Several local businessmen are guiding an effort to buy St. Nicholas Roman Catholic Church and adapt it for tourism and community use. The group’s plans for the North Side church include renovating it into a cultural center/museum and community center with an adjoining park. The $10 million master plan for the landmark includes a $3 million park that would extend along Rt. 28 from the church to the road’s intersection with Deutchtown, near the Penn Brewery.
Those leading the effort to save the church include Mt. Lebanon dermatologist Marian Vujevich, PNC Advisors vice president David Klasnick, E-Transport founder Peter Karlovich; and Joseph Katarincic, an attorney with Thorp Reed & Armstrong, who is negotiating the sale of the church property. Katarincic grew up attending St. Nicholas Church in Millvale, while Karlovich’s family belonged to the North Side church. Vujevich, who is an honorary consul to Croatia, was not a member of St. Nicholas, but was named to a Diocese-appointed committee to explore options for the future of the church after it was closed 18 months ago. Vujevich leads the Croatian American Cultural and Economic Alliance, which was formed about a year ago as the answer to the question of what to do with Pittsburgh’s Croatian cathedral.
CACEA members say the onion domed cultural center and its adjoining park would provide a beautiful gateway to downtown, giving a scenic view of the city. The organization is a collection of members of the Preserve Croatian Heritage Foundation, a parishioner-led group that has worked for years to save the church; leaders of the Croatian Fraternal Union of America, a Wilkins-based international fraternal organization; and other Pittsburghers concerned with saving the 105-year-old church, which was the first Croatian Catholic church built in the America.
St. Nicholas Church anchored the Croatian immigrant enclave of Mala Jaska, which once lined both sides of Rt. 28 and was an extension of the German neighborhoods of Troy Hill and Deutchtown. Hillside steps still give residents of Troy Hill pedestrian access to the church. Members of CACEA have collectively pledged $250,000 to buy the church, and intermittently for nine months, the Pittsburgh Catholic Diocese and the preservationists have been negotiating the church sale. Members of CACEA hope the Diocese will sell the church property to them for $150,000. The property also includes a parking lot, a house that was a rectory, and a shrine on the hillside above the church. Diocesan officials are asking for an additional $100,000 for the religious artifacts housed in the church, which was closed 18 months ago when it was merged with the congregation of St. Nicholas Church in Millvale.
Several of those involved in the effort to save the historic landmark were not parishioners there, such as Vujevich and Katarincic. Klasnick also was not a member of the church and is of mixed descent, as are several of those helping with the effort.
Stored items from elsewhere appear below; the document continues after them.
Lemma save_interval_results_spec DN_count T idx start_time end_time HD WD CD rs s :
  NoDup (HD ++ WD ++ CD) →
  cells (heap s) (HD ++ WD ++ CD) (dict_nrf DN_count T <$> rs) →
  rs ≠ [] →
  ∃ h', save_interval_results idx start_time end_time HD WD CD T s
        = (Ok (), {| current_rf := current_rf s; heap := h';
                     disk := disk s ++
                       [(idx, sort_values
                                (final_row DN_count T start_time end_time <$> rs))] |}).
Proof.
  intros Hnd Hc Hne. unfold save_interval_results.
  destruct (save_loop DN_count T start_time end_time _ _ _ Hnd Hc)
    as (h' & Hrun & Hcells).
  exists h'. rewrite bind_unfold, Hrun. rewrite bind_unfold.
  erewrite for_rows_spec by exact Hcells. cbn [app].
  rewrite bind_unfold. rewrite bool_decide_eq_false_2.
  - done.
  - intros Hnil%fmap_nil_inv. done.
Qed.

(** * [run_interval] computes [interval_rows] and [interval_rf] *)

Lemma elem_of_of_class T c ms r : r ∈ of_class T c ms ↔ classify T r = c ∧ r ∈ ms.
Proof. unfold of_class. by rewrite list_elem_of_filter. Qed.

Section run_interval_facts.
Variable DN_count : Z.
Variable df : list AccessEvent.
Variable idx : nat.
Variables start_time end_time : Z.
Variable s : state.

Let L := read_logfile df start_time end_time.
Let ms := interval_metrics DN_count (current_rf s) L.
Let T := threshold_value ms DN_count.
Let base := length (heap s).
Let HD := select HOT T base ms.
Let WD := select WARM T base ms.
Let CD := select COLD T base ms.
Let s2 : state :=
  {| current_rf := seed L (current_rf s) (unique (filename <$> L));
     heap := heap s ++ (mkdict T <$> ms); disk := disk s |}.

Lemma run_interval_prefix :
  L ≠ [] →
  run_interval DN_count df idx start_time end_time s
  = (calculate_new_rf_for_hot_warm DN_count HD WD;;
     process_cold_data CD;;
     save_interval_results idx start_time end_time HD WD CD T) s2.
Proof.
  intros HL. unfold run_interval. fold L.
  rewrite bind_unfold, process_files_spec.
  change (metrics_of DN_count (current_rf s) L <$> unique (filename <$> L))
    with ms.
  assert (ms ≠ []) as Hms by (unfold ms; by rewrite interval_metrics_nil).
  rewrite bind_unfold. unfold lift.
  rewrite calculate_threshold_value by done.
  fold T. rewrite bind_unfold, classify_files_spec. done.
Qed.

Lemma run_interval_empty :
  L = [] →
  run_interval DN_count df idx start_time end_time s
  = (Raise (KeyError "PD_i"), s).
Proof.
  intros HL. unfold run_interval. fold L. rewrite HL.
  rewrite bind_unfold, process_files_spec. simpl. by rewrite state_eta.
Qed.

Lemma cells_s2 c : cells (heap s2) (select c T base ms) (mkdict T <$> of_class T c ms).
Proof.
  apply cells_select. intros i r Hi. simpl. unfold base.
  rewrite lookup_app_r by lia.
  replace (length (heap s) + i - length (heap s))%nat with i by lia.
  by rewrite list_lookup_fmap, Hi.
Qed.

Lemma NoDup_HD_WD : NoDup (HD ++ WD).
Proof.
  pose proof (NoDup_select_all T ms base) as Hnd.
  rewrite app_assoc in Hnd. by apply NoDup_app in Hnd as [? _].
Qed.

Lemma run_interval_ok :
  interval_ok DN_count (current_rf s) L →
  ∃ h', run_interval DN_count df idx start_time end_time s
        = (Ok (), {| current_rf := interval_rf DN_count (current_rf s) L;
                     heap := h';
                     disk := disk s ++
                       [(idx, interval_rows DN_count (current_rf s) L
                                start_time end_time)] |}).
Proof.
  intros [HL HDN]. rewrite run_interval_prefix by done.
  pose proof (NoDup_select_all T ms base) as Hnd. fold HD WD CD in Hnd.
  (* hot and warm rows *)
  destruct (hot_warm_loop DN_count T HD WD
              (of_class T HOT ms ++ of_class T WARM ms) s2)
    as (h3 & Hrun3 & Hc3 & Hf3).
  { apply NoDup_HD_WD. }
  { rewrite fmap_app. apply cells_app; apply cells_s2. }
  { apply Forall_forall. intros r [[Hc _]%elem_of_of_class|[Hc _]%elem_of_of_class]%elem_of_app;
      by rewrite Hc. }
  { destruct HDN as [?|Hnil]; [by left|by right]. }
  rewrite bind_unfold, Hrun3.
  set (s3 := {| current_rf := _; heap := h3; disk := _ |}).
  (* cold rows *)
  destruct (cold_loop DN_count T CD (of_class T COLD ms) s3)
    as (h4 & Hrun4 & Hc4 & Hf4).
  { rewrite app_assoc in Hnd. by apply NoDup_app in Hnd as (_ & _ & ?). }
  { apply cells_frame with (h := heap s2); [|apply cells_s2].
    intros b Hb. simpl. apply Hf3. intros Hb'.
    rewrite app_assoc in Hnd. apply NoDup_app in Hnd as (_ & Hdisj & _).
    by apply (Hdisj b). }
  { apply Forall_forall. by intros r [Hc _]%elem_of_of_class. }
  rewrite bind_unfold, Hrun4.
  set (s4 := {| current_rf := _; heap := h4; disk := _ |}).
  (* saving *)
  destruct (save_interval_results_spec DN_count T idx start_time end_time
              HD WD CD (by_class T ms) s4) as (h5 & Hrun5).
  { done. }
  { unfold by_class.
    rewrite (app_assoc HD), (app_assoc (of_class T HOT ms)), fmap_app.
    apply cells_app; [|done].
    apply cells_frame with (h := h3); [|done].
    intros b Hb. simpl. apply Hf4. intros Hb'.
    rewrite app_assoc in Hnd. apply NoDup_app in Hnd as (_ & Hdisj & _).
    by apply (Hdisj b). }
  { assert (ms ≠ []) as Hms by (unfold ms; by rewrite interval_metrics_nil).
    destruct ms as [|r t] eqn:Hmseq; [done|]. intros Hnil.
    assert (r ∈ by_class T (r :: t)) as Hin.
    { unfold by_class. rewrite !elem_of_app, !elem_of_of_class.
      destruct (classify T r) eqn:Hc; [left|right; left|right; right];
        (split; [done|by left]). }
    rewrite Hnil in Hin. by apply not_elem_of_nil in Hin. }
  exists h5. rewrite Hrun5. simpl. do 3 f_equal.
  unfold interval_rf. fold ms T. unfold by_class.
  by rewrite (app_assoc (of_class T HOT ms)), (foldl_app _ (_ ++ _)).
Qed.
Lemma run_interval_zero :
  L ≠ [] → DN_count = 0 →
  of_class T HOT ms ++ of_class T WARM ms ≠ [] →
  run_interval DN_count df idx start_time end_time s
  = (Raise ZeroDivisionError, s2).
Proof.
  intros HL HDN Hne. rewrite run_interval_prefix by done.
  rewrite bind_unfold.
  destruct (of_class T HOT ms ++ of_class T WARM ms) as [|r rs] eqn:Hrs;
    [done|].
  erewrite (hot_warm_zero DN_count HD WD (mkdict T r) (mkdict T <$> rs));
    [done|done|].
  change (mkdict T r :: (mkdict T <$> rs)) with (mkdict T <$> r :: rs).
  rewrite <-Hrs, fmap_app. apply cells_app; apply cells_s2.
Qed.

(** An interval either completes, or raises and writes no file. *)
Lemma run_interval_raise :
  ¬ interval_ok DN_count (current_rf s) L →
  ∃ e s', run_interval DN_count df idx start_time end_time s = (Raise e, s')
          ∧ disk s' = disk s
          ∧ (L = [] → e = KeyError "PD_i" ∧ s' = s)
          ∧ (L ≠ [] → e = ZeroDivisionError ∧ DN_count = 0).
Proof.
  intros Hnot. destruct (decide (L = [])) as [HL|HL].
  - exists (KeyError "PD_i"), s. rewrite run_interval_empty by done.
    repeat split; done.
  - assert (DN_count = 0 ∧ of_class T HOT ms ++ of_class T WARM ms ≠ [])
      as [HDN Hne].
    { unfold interval_ok in Hnot. fold ms T in Hnot.
      destruct (decide (DN_count = 0)) as [?|?]; [|exfalso; tauto].
      split; [done|]. intros Hnil. apply Hnot. tauto. }
    exists ZeroDivisionError, s2. rewrite run_interval_zero by done.
    repeat split; done.
Qed.
End run_interval_facts.

(** * The run computes [run_rows] *)

Lemma run_loop_spec DN_count df time_interval : ∀ idx s,
  ∃ out s',
    run_loop DN_count df idx time_interval s = (out, s')
    ∧ disk s' = disk s ++ imap (λ i rows, ((idx + i)%nat, rows))
                            (run_rows DN_count df (current_rf s) time_interval)
    ∧ (out = Ok () ↔
       length (run_rows DN_count df (current_rf s) time_interval)
       = length time_interval).
Proof.
  induction time_interval as [|[start_time end_time] rest IH]; intros idx s.
  - exists (Ok ()), s. simpl. by rewrite app_nil_r.
  - cbn [run_loop run_rows]. rewrite bind_unfold.
    destruct (decide (interval_ok _ _ _)) as [Hok|Hnot].
    + destruct (run_interval_ok DN_count df idx start_time end_time s Hok)
        as (h' & ->).
      set (s1 := {| current_rf := _; heap := h'; disk := _ |}).
      destruct (IH (S idx) s1) as (out & s' & Hrun & Hdisk & Hout).
      exists out, s'. split; [done|]. split.
      * rewrite Hdisk. simpl. rewrite <-app_assoc. simpl.
        rewrite Nat.add_0_r. do 2 f_equal. apply imap_ext.
        intros i rows _. simpl. f_equal. lia.
      * rewrite Hout. simpl. lia.
    + destruct (run_interval_raise DN_count df idx start_time end_time s Hnot)
        as (e & s' & -> & Hdisk & _).
      exists (Raise e), s'. split; [done|]. split.
      * simpl. by rewrite app_nil_r.
      * simpl. split; [done|lia].
Qed.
“I’m interested in this because of my Croatian heritage, but also because I’m Catholic,” Klasnick said. “And because of my background in business, I like to help out.”
Astorino founder Louis Astorino, who is part Serbian, has contributed free designs from his company for renovations to the church and for the creation of the would-be park. Astorino’s first job with his new company more than three decades ago was a renovation project on the church.
Recently, CACEA members gathered in a modernistic boardroom in the Wilkins Township headquarters of the Croatian Fraternal Union. They discussed strategies for raising funds, and they agreed to move forward with the sale, despite the funding that would be needed to completely finance their project. Astorino senior vice-president John Francona told the group that Pennsylvania Department of Transportation officials have responded well to the preservation plan. “They’re willing to support the park,” he said.
Some questioned how much the CFU might help the effort, since it has a network of tens of thousands of members. CFU president Bernard Luketich agreed that his group would help the effort, but he said CACEA first must buy the church.
“Then you have to raise the funds,” Luketich said. “The Croatian government should be contacted.” An honorary consul to Croatia, he knows the country’s top officials.
Contacted after the meeting, Vujevich said his group was working to finalize the sales agreement for the church. “Once we own the property, the CFU will support us through its contacts,” he said.
PennDOT officials said the park could work well with the Rt. 28 renovation project.
“We met with the folks who are proposing the [park] project,” said Daniel Cessna, district executive for PennDOT District 11. “We want to work with them to accomplish their goal of enhancing St. Nicholas and that entrance to Pittsburgh.”